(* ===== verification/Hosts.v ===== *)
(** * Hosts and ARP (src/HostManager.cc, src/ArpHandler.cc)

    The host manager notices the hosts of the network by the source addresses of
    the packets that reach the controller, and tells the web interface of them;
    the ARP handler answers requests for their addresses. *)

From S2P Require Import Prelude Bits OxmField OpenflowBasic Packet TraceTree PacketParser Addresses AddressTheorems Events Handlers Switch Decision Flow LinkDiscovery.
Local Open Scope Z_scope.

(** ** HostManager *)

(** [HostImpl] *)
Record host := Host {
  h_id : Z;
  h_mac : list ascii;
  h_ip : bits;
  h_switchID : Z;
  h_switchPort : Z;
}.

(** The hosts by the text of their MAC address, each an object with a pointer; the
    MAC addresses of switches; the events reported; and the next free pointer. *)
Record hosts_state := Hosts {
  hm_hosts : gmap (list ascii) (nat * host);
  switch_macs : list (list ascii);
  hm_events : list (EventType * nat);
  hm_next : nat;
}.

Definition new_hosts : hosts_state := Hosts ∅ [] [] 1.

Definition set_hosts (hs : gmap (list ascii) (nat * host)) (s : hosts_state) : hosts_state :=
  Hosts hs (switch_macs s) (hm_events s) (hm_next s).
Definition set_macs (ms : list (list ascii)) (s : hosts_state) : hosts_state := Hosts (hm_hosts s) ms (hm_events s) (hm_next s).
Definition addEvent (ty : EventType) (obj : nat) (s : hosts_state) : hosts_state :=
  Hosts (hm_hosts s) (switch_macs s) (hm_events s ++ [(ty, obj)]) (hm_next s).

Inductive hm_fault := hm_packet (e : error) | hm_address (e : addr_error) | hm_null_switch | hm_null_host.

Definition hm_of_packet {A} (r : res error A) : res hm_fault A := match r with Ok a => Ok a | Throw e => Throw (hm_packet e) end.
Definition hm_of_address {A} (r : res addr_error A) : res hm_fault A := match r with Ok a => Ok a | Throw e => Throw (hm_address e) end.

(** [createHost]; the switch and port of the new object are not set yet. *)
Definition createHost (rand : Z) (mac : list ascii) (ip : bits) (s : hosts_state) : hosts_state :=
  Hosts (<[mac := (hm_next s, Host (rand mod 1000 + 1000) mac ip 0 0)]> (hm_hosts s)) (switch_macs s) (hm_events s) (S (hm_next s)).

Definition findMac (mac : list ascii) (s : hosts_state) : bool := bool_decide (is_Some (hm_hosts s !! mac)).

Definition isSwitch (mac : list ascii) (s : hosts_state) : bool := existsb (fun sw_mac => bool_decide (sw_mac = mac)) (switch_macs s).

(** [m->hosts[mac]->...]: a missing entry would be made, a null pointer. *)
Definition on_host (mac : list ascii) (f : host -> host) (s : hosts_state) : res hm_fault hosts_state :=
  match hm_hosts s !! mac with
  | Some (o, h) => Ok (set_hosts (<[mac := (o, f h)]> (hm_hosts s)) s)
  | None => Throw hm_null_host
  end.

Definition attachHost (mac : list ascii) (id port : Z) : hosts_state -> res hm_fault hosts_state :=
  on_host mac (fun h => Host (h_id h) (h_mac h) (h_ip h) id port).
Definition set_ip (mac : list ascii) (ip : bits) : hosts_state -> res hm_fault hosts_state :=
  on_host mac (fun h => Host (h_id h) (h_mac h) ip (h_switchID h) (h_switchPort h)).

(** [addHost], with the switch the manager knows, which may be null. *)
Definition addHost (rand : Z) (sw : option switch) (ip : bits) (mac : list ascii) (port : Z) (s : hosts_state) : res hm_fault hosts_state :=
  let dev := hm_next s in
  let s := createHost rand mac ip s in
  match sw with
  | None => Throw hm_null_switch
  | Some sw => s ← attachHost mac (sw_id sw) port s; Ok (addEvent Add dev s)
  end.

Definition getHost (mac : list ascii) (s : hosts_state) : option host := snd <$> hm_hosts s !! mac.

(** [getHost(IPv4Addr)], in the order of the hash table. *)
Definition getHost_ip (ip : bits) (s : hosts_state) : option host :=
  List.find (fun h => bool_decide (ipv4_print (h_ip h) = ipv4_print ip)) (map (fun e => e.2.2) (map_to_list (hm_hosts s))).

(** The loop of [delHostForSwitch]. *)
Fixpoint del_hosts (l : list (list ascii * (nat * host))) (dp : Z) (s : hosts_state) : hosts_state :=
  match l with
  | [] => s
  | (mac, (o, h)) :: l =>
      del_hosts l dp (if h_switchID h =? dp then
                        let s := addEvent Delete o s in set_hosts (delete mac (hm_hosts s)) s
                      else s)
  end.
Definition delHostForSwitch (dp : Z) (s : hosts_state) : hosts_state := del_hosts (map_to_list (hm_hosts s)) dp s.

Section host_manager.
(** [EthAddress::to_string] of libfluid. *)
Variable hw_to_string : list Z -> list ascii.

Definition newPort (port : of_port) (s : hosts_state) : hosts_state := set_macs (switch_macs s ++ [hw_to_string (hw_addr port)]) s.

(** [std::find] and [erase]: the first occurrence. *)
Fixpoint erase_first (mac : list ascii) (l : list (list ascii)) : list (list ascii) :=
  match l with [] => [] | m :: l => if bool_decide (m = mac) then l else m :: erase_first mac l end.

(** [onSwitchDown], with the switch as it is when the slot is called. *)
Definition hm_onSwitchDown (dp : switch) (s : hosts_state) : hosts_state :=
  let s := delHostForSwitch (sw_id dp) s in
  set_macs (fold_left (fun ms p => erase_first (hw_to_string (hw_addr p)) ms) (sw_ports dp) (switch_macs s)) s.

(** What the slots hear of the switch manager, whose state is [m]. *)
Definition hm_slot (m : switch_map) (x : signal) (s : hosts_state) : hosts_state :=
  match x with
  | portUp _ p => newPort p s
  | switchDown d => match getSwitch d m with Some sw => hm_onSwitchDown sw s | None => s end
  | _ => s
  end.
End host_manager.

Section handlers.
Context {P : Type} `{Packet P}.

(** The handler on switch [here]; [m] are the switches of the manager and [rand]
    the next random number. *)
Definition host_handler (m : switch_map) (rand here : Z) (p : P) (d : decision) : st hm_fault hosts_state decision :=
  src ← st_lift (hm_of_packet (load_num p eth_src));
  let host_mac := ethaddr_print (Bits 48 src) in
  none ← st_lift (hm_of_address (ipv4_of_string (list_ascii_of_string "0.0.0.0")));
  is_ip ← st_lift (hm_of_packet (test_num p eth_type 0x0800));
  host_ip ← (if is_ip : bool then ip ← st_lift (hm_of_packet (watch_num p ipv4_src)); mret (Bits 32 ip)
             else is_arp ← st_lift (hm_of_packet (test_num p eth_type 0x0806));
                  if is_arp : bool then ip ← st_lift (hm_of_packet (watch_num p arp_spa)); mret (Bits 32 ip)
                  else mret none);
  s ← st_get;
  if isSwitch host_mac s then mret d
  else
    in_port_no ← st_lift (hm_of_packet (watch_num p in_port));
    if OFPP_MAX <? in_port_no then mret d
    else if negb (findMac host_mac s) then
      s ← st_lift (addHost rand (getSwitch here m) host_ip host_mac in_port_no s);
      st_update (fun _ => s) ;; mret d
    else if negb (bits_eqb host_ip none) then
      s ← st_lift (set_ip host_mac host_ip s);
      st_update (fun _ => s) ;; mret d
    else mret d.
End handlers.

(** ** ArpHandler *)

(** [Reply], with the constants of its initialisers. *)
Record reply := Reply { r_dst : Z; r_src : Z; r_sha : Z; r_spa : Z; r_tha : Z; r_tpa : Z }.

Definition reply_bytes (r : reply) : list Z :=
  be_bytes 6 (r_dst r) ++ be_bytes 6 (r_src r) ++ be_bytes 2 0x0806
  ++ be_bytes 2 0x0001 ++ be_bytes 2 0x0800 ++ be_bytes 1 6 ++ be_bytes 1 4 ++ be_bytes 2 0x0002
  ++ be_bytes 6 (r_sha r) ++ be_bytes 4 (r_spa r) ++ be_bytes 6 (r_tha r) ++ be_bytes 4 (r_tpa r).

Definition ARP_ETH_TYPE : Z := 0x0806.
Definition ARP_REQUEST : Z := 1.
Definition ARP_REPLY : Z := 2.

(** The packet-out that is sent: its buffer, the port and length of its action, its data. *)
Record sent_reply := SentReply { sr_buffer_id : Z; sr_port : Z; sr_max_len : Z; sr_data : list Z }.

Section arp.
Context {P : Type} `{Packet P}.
______________________________
Only the lines from the first line of the records through the one containing "MAC addresses of" should be reproduced, exactly, with both of them included.

WRITTEN SOLUTION
(* ===== verification/Hosts.v ===== *)
(** * Hosts and ARP (src/HostManager.cc, src/ArpHandler.cc)

    The host manager notices the hosts of the network by the source addresses of
    the packets that reach the controller, and tells the web interface of them;
    the ARP handler answers requests for their addresses. *)

From S2P Require Import Prelude Bits OxmField OpenflowBasic Packet TraceTree PacketParser Addresses AddressTheorems Events Handlers Switch Decision Flow LinkDiscovery.
Local Open Scope Z_scope.

(** ** HostManager *)

(** [HostImpl] *)
Record host := Host {
  h_id : Z;
  h_mac : list ascii;
  h_ip : bits;
  h_switchID : Z;
  h_switchPort : Z;
}.

(** The hosts by the text of their MAC address, each an object with a pointer; the
    MAC addresses of switches; the events reported; and the next free pointer. *)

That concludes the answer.